Di Masjid Istiqlal, Paus menjadi pembicara inti pada forum pertemuan dengan para tokoh agama. Pada forum yang disebutkan juga diadakan ‘Deklarasi Bersama Istiqlal’ berisi tanggung jawab menghadapi krisis kritis serta terkadang dramatis yang mengancam masa depan umat manusia, khususnya peperangan dan juga konflik, yang digunakan juga dipicu oleh eksploitasi agama, krisis lingkungan, yang tersebut sudah menjadi hambatan bagi peningkatan serta keberadaan bersatu masyarakat.
“Menghadapi skenario ini, penting untuk memajukan dan juga meningkatkan kekuatan nilai-nilai yang digunakan serupa bagi semua tradisi agama, membantu publik untuk “mengalahkan budaya kekerasan dan juga ketidakpedulian” (Deklarasi Bersama Istiqlal) kemudian untuk memajukan rekonsiliasi lalu perdamaian,” kata Paus Fransiskus.
Berikut isi Deklarasi Bersama Istiqlal:
Menyikapi dua krisis yang disebutkan sambil berpedoman pada ajaran agama masing-masing, lalu mengakui sumbangan dasar juga falsafah negara Pancasila, kami bersatu para pemimpin agama lain yang mana hadir menyerukan hal-hal sebagai berikut:
1. Nilai-nilai yang digunakan dianut oleh tradisi agama-agama kita harus dimajukan secara efektif, untuk mengalahkan budaya kekerasan dan juga ketidakpedulian yang digunakan melanda dunia kita.
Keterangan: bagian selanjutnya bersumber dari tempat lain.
(** * Bootstrap confidence intervals for radon-level statistics

    A shallow embedding of the three scripts

      - [bootstrap_radon_levels.py]          (module [Gm])
      - [bootstrap_radon_levels_KS.py]       (module [KS])
      - [bootstrap_radon_levels_KS_FINAL.py] (module [KSFinal])

    and of the NumPy / SciPy calls they make ([np.percentile],
    [np.random.choice], [stats.kstest]).

    Conventions of the embedding.

      - Python floats are idealised as exact rationals in canonical form
        ([Qc]); rounding, infinities and NaN are outside the model.
      - Python exceptions are values of [PyError]; a statement that raises
        leaves the interpreter state as it was when it raised.
      - The random bit generator behind [np.random] is an interface
        ([BitGenerator]); every draw threads its state explicitly.
      - The transcendental tail of the Kolmogorov distribution and the
        lattice-path count of the exact two-sample test are an interface
        ([KSDistributions]); the closed-form branches of SciPy around them
        are written out.
      - [print] and [matplotlib] calls have no effect on any modelled
        variable and are left out. *)

From Stdlib Require Import QArith Qcanon Qround ZArith Lia Lqa String.
From stdpp Require Import base numbers list sorting strings functions.

Local Open Scope Qc_scope.

(** ** Python values and exceptions *)

Inductive PyError : Type :=
  | ValueError (msg : string)
  | IndexError (msg : string)
  | ZeroDivisionError (msg : string).

Inductive Result (A : Type) : Type :=
  | Ok (a : A)
  | Raise (e : PyError).
Arguments Ok {A} a.
Arguments Raise {A} e.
Sejatinya nilai-nilai agama harus diarahkan untuk meningkatkan budaya hormat, martabak bela rasa rekonsiliasi lalu solidaritas persaudaraan untuk mengatasi dehumanisasi dan juga perusakan lingkungan
2. Para pemimpin negara, khususnya, terinspirasi oleh narasi dan juga tradisi rohani masing-masing harus bekerja serupa pada menanggapi krisis-krisis yang disebutkan di tempat atas, mengidentifikasi penyebabnya lalu mengambil tindakan yang mana tepat.
3. Oleh sebab terdapat satu keluarga umat manusia dalam seluruh dunia, dialog antarumat agama harus diakui sebagai sebuah sarana yang digunakan efektif untuk menyelesaikan konflik-konflik lokal, regional, kemudian internasional teristimewa konflik-konflik yang dimaksud dipicu oleh penyalahgunaan agama. Selain itu, keyakinan serta ritual-ritual agama kita mempunyai kapasitas khusus untuk menyentuh hati manusia, dengan demikian menumbuhkan rasa hormat yang mana lebih besar pada untuk martabat manusia.
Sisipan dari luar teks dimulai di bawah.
(** * PULSEE: qubit spaces, states, gates and the Magnus engine

    A shallow embedding of [pulsee/Quantum_Computing.py] and
    [pulsee/operators.py].

    Conventions.
    - Python [int]s are [Z]; [len] is [Z.of_nat (length _)].
    - numpy [float64] scalars are idealised as real numbers [R], and
      [complex128] scalars as pairs of reals ([C]).  A [float64] array is a
      [list R], a [complex128] array a [list C].
    - A Python exception is a value of [pyerror]; code that may raise
      returns a [result].
    - A Python list is passed by reference: where a function mutates its
      argument the embedding returns the final contents of the caller's
      list next to the result. *)

From Stdlib Require Import ZArith Reals Lra Lia List String.
From stdpp Require Import base list.

Local Open Scope Z_scope.

(** ** Exceptions *)

Inductive pyerror : Type :=
| MatrixRepresentationError
| ValueError
| AttributeError
| AssertionError
| IndexError
| RecursionError.

Inductive result (A : Type) : Type :=
| Ok (a : A)
| Raise (e : pyerror).

Arguments Ok {A} a.
Arguments Raise {A} e.

Definition rbind {A B : Type} (r : result A) (k : A -> result B) : result B :=
  match r with
  | Ok a => k a
  | Raise e => Raise e
  end.

Notation "'let*' x ':=' r 'in' k" := (rbind r (fun x => k))
  (at level 10, x name, r at level 100, k at level 200).

(** ** Python sequences *)

Definition len {A : Type} (l : list A) : Z := Z.of_nat (length l).

(** [a[i] = x] on a sequence: a negative index counts from the end, an index
    out of range raises [IndexError]. *)
Definition setitem {A : Type} (a : list A) (i : Z) (x : A) : result (list A) :=
  if (0 <=? i) && (i <? len a) then Ok (<[Z.to_nat i := x]> a)
  else if (- len a <=? i) && (i <? 0) then Ok (<[Z.to_nat (i + len a) := x]> a)
  else Raise IndexError.

(** ** CompositeQubitSpace *)

Record CompositeQubitSpace : Type := { _n : Z }.

Definition CompositeQubitSpace_init (n : Z) : result CompositeQubitSpace :=
  if n <=? 0 then Raise ValueError else Ok {| _n := n |}.

(** [0 <= i <= 1] *)
Definition bit_ok (i : Z) : bool := (0 <=? i) && (i <=? 1).

(** The loop [for ind in indices[1:]: i += ind * 2 ** k; k += 1], on the
    state [(i, k)]. *)
Definition accumulate (rest : list Z) (i0 : Z) : Z * Z :=
  fold_left (fun st ind => (fst st + ind * 2 ^ snd st, snd st + 1)) rest (i0, 1).

(** [basis_from_indices].  The second component is the caller's list once
    the call is over: [indices.reverse()] works in place. *)
Definition basis_from_indices (self : CompositeQubitSpace) (indices : list Z)
  : result (list R) * list Z :=
  if negb (forallb bit_ok indices) then (Raise MatrixRepresentationError, indices)
  else if negb (len indices =? _n self) then (Raise MatrixRepresentationError, indices)
  else
    let basis := replicate (Z.to_nat (2 ^ _n self)) 0%R in
    let indices := rev indices in
    match indices with
    | [] => (Raise IndexError, indices)
    | i0 :: rest =>
        let i := fst (accumulate rest i0) in
        (setitem basis i 1%R, indices)
    end.

(** *** Reading of the index, for the statements *)

(** [sum_k l[k] * 2^k]: the bits of [l], least significant first. *)
Fixpoint bits_value (l : list Z) : Z :=
  match l with
  | [] => 0
  | b :: l' => b + 2 * bits_value l'
  end.

(** The vector of length [d] with a single 1, at position [i]. *)
Definition unit_vector (d : nat) (i : nat) : list R :=
  map (fun j => if Nat.eqb j i then 1%R else 0%R) (seq 0 d).

Definition is_bit (x : Z) : Prop := x = 0 \/ x = 1.

(** [onb_matrices].  [add_bit] is the local recursive closure; the list
    [matrices] it appends to is threaded through the calls.  [new_vec] is a
    fresh list ([vec + [bit]]) at every call, so the in-place reversal done
    by [basis_from_indices] at a leaf is never seen by another call.  The
    recursion has no bound of its own in the source ([fuel] stands for the
    interpreter's recursion limit). *)
Fixpoint add_bit (fuel : nat) (self : CompositeQubitSpace) (bit : Z)
    (vec : list Z) (matrices : list (list R)) : result (list (list R)) :=
  match fuel with
  | O => Raise RecursionError
  | S fuel =>
      let new_vec := vec ++ [bit] in
      if len new_vec =? _n self then
        let* b := fst (basis_from_indices self new_vec) in
        Ok (matrices ++ [b])
      else
        let* matrices := add_bit fuel self 0 new_vec matrices in
        add_bit fuel self 1 new_vec matrices
  end.

Definition onb_matrices (fuel : nat) (self : CompositeQubitSpace)
  : result (list (list R)) :=
  let matrices := [] in
  let* matrices := add_bit fuel self 0 [] matrices in
  add_bit fuel self 1 [] matrices.

(** The standard basis of dimension [d], in index order. *)
Definition standard_basis (d : nat) : list (list R) :=
  map (unit_vector d) (seq 0 d).

(** ** Scalars *)

(** [complex128], idealised: a pair of reals. *)
Record C : Type := mkC { Re : R; Im : R }.

Definition RtoC (x : R) : C := mkC x 0.
Definition C0 : C := RtoC 0.
Definition C1 : C := RtoC 1.
Definition Ci : C := mkC 0 1.
Definition Cadd (a b : C) : C := mkC (Re a + Re b) (Im a + Im b).
Definition Copp (a : C) : C := mkC (- Re a) (- Im a).
Definition Csub (a b : C) : C := mkC (Re a - Re b) (Im a - Im b).
Definition Cmul (a b : C) : C :=
  mkC (Re a * Re b - Im a * Im b) (Re a * Im b + Im a * Re b).
Definition Cconj (a : C) : C := mkC (Re a) (- Im a).
(** division of a complex number by a real one *)
Definition Cdivr (a : C) (x : R) : C := mkC (Re a / x) (Im a / x).
Definition Cmod (a : C) : R := sqrt (Re a * Re a + Im a * Im a).
(** [np.exp] of a complex number *)
Definition Cexp (a : C) : C := mkC (exp (Re a) * cos (Im a)) (exp (Re a) * sin (Im a)).

Definition Ceqb (a b : C) : bool :=
  if Req_dec_T (Re a) (Re b) then (if Req_dec_T (Im a) (Im b) then true else false)
  else false.

(** ** Arrays *)

(** A 1-D [complex128] array and a 2-D one (a list of rows). *)
Definition vector : Type := list C.
Definition matrix : Type := list (list C).

Definition csum (l : list C) : C := fold_right Cadd C0 l.

(** [np.dot] of two 1-D arrays of one length. *)
Definition dot (u v : vector) : C := csum (zip_with Cmul u v).

Definition vscale (c : C) (v : vector) : vector := map (Cmul c) v.
Definition vadd (u v : vector) : vector := zip_with Cadd u v.

(** [np.shape] of a 2-D array. *)
Definition ncols (a : matrix) : nat := length (hd [] a).
Definition shape (a : matrix) : Z * Z := (len a, Z.of_nat (ncols a)).
Definition shape_eqb (s t : Z * Z) : bool := (fst s =? fst t) && (snd s =? snd t).

(** Every row has [c] entries and there are [r] rows. *)
Definition is_matrix (r c : nat) (a : matrix) : Prop :=
  length a = r /\ Forall (fun row => length row = c) a.

Definition col (a : matrix) (j : nat) : vector := map (fun row => nth j row C0) a.
Definition transpose (a : matrix) : matrix := map (col a) (seq 0 (ncols a)).

(** [adjoint]: the conjugate transpose. *)
Definition adjoint (a : matrix) : matrix := map (map Cconj) (transpose a).

(** Matrix product ([np.matmul] on 2-D arrays, [*] on operators). *)
Definition mmul (a b : matrix) : matrix :=
  map (fun row => map (fun j => dot row (col b j)) (seq 0 (ncols b))) a.

(** [np.matmul] of a 2-D array and a 1-D array. *)
Definition mvmul (a : matrix) (v : vector) : vector := map (fun row => dot row v) a.

Definition madd (a b : matrix) : matrix := zip_with (zip_with Cadd) a b.
Definition msub (a b : matrix) : matrix := zip_with (zip_with Csub) a b.
(** [c * a], [a * c] and [a / x] for a scalar *)
Definition mscale (c : C) (a : matrix) : matrix := map (map (Cmul c)) a.
Definition mscale_r (a : matrix) (c : C) : matrix := map (map (fun x => Cmul x c)) a.
Definition mdivr (a : matrix) (x : R) : matrix := map (map (fun y => Cdivr y x)) a.
Definition mneg (a : matrix) : matrix := map (map Copp) a.

Definition mzero (r c : nat) : matrix := replicate r (replicate c C0).

(** [np.identity(n)] *)
Definition identity (n : Z) : matrix :=
  map (fun i => map (fun j => if Nat.eqb i j then C1 else C0) (seq 0 (Z.to_nat n)))
      (seq 0 (Z.to_nat n)).

Fixpoint forallb2 {A : Type} (f : A -> A -> bool) (l1 l2 : list A) : bool :=
  match l1, l2 with
  | [], [] => true
  | x :: l1, y :: l2 => f x y && forallb2 f l1 l2
  | _, _ => false
  end.

(** [np.array_equal]: same shape and same elements. *)
Definition array_equal (a b : matrix) : bool :=
  shape_eqb (shape a) (shape b) && forallb2 (forallb2 Ceqb) a b.

Definition trace (a : matrix) : C :=
  csum (map (fun i => nth i (nth i a []) C0) (seq 0 (length a))).

(** [getitem]: [a[i]] on a sequence, with Python's negative indices. *)
Definition getitem {A : Type} (a : list A) (i : Z) : result A :=
  let j := if i <? 0 then i + len a else i in
  if (0 <=? j) && (j <? len a) then
    match a !! Z.to_nat j with
    | Some x => Ok x
    | None => Raise IndexError
    end
  else Raise IndexError.

(** [for t in range(n): x = body t x], where the body may raise. *)
Definition for_range {A : Type} (n : Z) (body : Z -> A -> result A) (x : A) : result A :=
  fold_left (fun acc t => let* x := acc in body (Z.of_nat t) x)
            (seq 0 (Z.to_nat n)) (Ok x).

(** ** QubitState *)

Record QubitState : Type := { _matrix : vector; _qs : CompositeQubitSpace }.

(** [np.log2(L) == n] for an array length [L] and an integer [n]: [log2] is
    [-inf] at 0 and takes the integer value [n] exactly at [L = 2^n]. *)
Definition log2_eq (L n : Z) : bool := (0 <=? n) && (L =? 2 ^ n).

(** [QubitState.__init__].  The message of the error is built before the
    error is raised, and it reads [matrix[0]]: on an empty array that
    lookup raises [IndexError] first. *)
Definition QubitState_init (qs : CompositeQubitSpace) (matrix : vector)
  : result QubitState :=
  if negb (log2_eq (len matrix) (_n qs)) then
    let* first := getitem matrix 0 in
    Raise MatrixRepresentationError
  else Ok {| _matrix := matrix; _qs := qs |}.

(** The [density_matrix] property.  The array is created by [np.zeros]
    without a dtype, hence [float64]: storing the complex product into it
    keeps its real part.  The result is the array handed to
    [Density_Matrix]. *)
Definition density_matrix (fuel : nat) (self : QubitState) : result (list (list R)) :=
  let* onb := onb_matrices fuel (_qs self) in
  let range := seq 0 (length onb) in
  Ok (map (fun i =>
        map (fun j =>
          Re (Cmul (dot (map Cconj (map RtoC (nth i onb []))) (_matrix self))
                   (dot (map Cconj (_matrix self)) (map RtoC (nth j onb [])))))
          range)
        range).

(** What the specification asks of entry [(i, j)]: the complex number
    [<e_i|psi> * <psi|e_j>]. *)
Definition projector_entry (onb : list (list R)) (psi : vector) (i j : nat) : C :=
  Cmul (dot (map Cconj (map RtoC (nth i onb []))) psi)
       (dot (map Cconj psi) (map RtoC (nth j onb []))).

(** Attribute lookup on a [QubitState] instance.  The class sets [_matrix]
    and [_qs] in [__init__] and defines the properties [matrix] and
    [density_matrix]; it has no base class and no [__getattr__]. *)
Inductive pyvalue : Type :=
| VInt (z : Z)
| VVector (v : vector)
| VSpace (qs : CompositeQubitSpace)
| VFloatMatrix (m : list (list R)).

Definition QubitState_getattr (fuel : nat) (self : QubitState) (name : string)
  : result pyvalue :=
  if String.eqb name "_matrix" then Ok (VVector (_matrix self))
  else if String.eqb name "_qs" then Ok (VSpace (_qs self))
  else if String.eqb name "matrix" then Ok (VVector (_matrix self))
  else if String.eqb name "density_matrix" then
    let* rho := density_matrix fuel self in Ok (VFloatMatrix rho)
  else Raise AttributeError.

(** ** QubitSpace *)

Record QubitSpace : Type := {
  space :> CompositeQubitSpace;
  _base_zero : list R;
  _base_one : list R
}.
4. Menyadari bahwa lingkungan hidup yang dimaksud sehat, damai, dan juga harmonis sangat penting menjadi hamba Allah lalu pemelihara ciptaan yang mana sejati. Kami dengan tulus mengimbau semua orang yang digunakan berkehendak baik untuk mengambil tindakan tegas guna menjaga keutuhan lingkungan hidup lalu sumber dayanya dikarenakan kita sudah mewarisinya dari generasi sebelumnya serta berharap untuk dapat meneruskannya terhadap anak cucu kita.